- WHAT IS REQUIRED
Every line of the entries that holds the word "node" is to be copied.
=-=-=-=-=
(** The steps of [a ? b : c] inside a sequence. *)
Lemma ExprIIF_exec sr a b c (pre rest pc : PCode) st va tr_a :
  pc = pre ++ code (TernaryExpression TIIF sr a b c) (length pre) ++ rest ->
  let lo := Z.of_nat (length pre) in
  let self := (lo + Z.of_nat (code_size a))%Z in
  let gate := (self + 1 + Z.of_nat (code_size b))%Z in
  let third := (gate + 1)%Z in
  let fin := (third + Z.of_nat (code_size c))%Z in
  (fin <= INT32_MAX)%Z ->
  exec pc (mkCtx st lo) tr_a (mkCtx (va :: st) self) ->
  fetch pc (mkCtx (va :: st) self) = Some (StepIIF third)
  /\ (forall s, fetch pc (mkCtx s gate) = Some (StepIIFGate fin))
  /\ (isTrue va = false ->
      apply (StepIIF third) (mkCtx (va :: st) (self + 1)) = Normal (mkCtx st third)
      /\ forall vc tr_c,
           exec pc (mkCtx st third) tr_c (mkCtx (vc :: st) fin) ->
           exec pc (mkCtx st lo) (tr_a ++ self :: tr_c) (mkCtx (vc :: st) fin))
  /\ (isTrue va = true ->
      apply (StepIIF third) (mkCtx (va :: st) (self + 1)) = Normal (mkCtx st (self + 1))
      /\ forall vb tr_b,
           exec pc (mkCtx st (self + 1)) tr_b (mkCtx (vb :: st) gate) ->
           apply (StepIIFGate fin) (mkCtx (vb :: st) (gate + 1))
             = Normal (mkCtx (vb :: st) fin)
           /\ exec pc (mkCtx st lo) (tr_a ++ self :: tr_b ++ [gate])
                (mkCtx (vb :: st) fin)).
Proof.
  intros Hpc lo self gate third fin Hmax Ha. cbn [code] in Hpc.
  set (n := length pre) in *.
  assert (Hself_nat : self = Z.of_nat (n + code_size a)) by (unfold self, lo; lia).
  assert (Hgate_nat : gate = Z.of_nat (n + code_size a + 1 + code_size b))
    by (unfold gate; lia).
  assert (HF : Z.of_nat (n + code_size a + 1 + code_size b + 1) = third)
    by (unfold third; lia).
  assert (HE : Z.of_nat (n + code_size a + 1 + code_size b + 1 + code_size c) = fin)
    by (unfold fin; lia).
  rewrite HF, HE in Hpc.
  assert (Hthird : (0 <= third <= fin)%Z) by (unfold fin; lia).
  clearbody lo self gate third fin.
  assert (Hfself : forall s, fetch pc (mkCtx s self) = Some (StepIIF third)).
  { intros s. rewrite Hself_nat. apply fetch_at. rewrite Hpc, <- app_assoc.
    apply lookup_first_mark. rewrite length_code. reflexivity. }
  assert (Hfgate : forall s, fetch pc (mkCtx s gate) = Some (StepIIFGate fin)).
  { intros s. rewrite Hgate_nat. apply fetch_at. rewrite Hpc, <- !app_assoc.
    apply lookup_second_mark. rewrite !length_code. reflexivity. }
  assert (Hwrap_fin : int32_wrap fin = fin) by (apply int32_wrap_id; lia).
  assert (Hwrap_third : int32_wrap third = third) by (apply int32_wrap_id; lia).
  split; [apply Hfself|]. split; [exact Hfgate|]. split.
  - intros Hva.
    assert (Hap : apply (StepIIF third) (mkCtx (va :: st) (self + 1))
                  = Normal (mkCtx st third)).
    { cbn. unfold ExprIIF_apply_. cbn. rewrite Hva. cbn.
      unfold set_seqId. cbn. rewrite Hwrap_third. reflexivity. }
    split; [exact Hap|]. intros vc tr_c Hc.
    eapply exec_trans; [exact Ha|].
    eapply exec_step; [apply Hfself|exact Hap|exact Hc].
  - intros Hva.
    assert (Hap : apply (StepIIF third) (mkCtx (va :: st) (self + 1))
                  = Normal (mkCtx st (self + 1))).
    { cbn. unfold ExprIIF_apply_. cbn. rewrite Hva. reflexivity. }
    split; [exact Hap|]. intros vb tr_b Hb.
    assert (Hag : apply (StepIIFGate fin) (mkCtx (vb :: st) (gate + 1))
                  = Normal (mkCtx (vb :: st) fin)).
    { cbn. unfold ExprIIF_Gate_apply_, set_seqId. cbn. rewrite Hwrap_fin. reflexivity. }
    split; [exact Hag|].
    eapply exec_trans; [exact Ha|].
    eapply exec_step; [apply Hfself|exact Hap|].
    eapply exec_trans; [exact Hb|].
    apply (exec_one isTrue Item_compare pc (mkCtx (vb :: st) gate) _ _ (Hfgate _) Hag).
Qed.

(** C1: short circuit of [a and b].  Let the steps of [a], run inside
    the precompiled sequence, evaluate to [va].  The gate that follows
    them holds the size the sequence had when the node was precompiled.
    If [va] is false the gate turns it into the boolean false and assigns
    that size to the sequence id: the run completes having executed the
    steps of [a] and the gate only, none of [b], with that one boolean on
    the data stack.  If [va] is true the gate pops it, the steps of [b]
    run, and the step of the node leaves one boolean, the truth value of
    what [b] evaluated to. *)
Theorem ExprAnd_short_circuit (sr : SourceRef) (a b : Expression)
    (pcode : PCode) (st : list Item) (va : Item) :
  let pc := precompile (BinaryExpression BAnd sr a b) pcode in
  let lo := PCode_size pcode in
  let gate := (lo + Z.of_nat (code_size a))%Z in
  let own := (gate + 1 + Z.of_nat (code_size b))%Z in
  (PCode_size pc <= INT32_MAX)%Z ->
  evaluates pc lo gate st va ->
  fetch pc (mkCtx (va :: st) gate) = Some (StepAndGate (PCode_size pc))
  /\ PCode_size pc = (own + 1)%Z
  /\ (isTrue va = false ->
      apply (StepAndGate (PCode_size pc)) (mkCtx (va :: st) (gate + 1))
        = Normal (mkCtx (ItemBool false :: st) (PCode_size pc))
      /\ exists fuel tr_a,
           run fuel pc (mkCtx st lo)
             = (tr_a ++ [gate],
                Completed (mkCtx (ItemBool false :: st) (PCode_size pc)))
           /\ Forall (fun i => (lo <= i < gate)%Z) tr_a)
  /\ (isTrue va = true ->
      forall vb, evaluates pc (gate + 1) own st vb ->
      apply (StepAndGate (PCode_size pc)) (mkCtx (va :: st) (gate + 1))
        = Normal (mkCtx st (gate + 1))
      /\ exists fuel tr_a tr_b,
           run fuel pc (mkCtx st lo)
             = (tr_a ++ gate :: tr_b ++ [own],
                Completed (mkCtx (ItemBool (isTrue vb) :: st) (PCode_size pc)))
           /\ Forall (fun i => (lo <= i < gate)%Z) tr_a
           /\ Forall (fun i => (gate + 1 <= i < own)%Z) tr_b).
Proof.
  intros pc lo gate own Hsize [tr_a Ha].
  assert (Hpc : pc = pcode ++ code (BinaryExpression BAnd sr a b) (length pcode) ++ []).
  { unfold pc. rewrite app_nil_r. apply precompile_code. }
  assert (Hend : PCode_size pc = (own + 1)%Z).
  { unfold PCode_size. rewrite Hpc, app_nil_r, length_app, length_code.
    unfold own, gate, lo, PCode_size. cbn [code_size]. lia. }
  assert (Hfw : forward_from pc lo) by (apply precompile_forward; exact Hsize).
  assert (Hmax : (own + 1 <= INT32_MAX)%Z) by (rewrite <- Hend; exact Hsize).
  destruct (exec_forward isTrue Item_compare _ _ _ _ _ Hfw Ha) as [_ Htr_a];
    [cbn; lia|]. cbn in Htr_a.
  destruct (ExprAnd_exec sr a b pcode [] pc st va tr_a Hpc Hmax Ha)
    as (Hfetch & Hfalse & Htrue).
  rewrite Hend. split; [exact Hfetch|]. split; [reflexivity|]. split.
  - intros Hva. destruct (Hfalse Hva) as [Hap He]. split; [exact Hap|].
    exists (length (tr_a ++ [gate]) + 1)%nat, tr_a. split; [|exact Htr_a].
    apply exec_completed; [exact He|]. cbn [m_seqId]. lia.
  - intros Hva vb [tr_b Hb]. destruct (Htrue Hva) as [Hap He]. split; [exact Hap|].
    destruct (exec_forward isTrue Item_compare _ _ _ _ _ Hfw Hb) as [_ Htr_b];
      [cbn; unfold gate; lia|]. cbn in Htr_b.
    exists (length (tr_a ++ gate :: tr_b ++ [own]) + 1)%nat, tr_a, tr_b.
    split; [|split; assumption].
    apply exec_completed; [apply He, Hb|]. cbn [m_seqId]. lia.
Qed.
=-=-=-=-=
- RESULT OF THIS EXERCISE
    them holds the size the sequence had when the node was precompiled.
    run, and the step of the node leaves one boolean, the truth value of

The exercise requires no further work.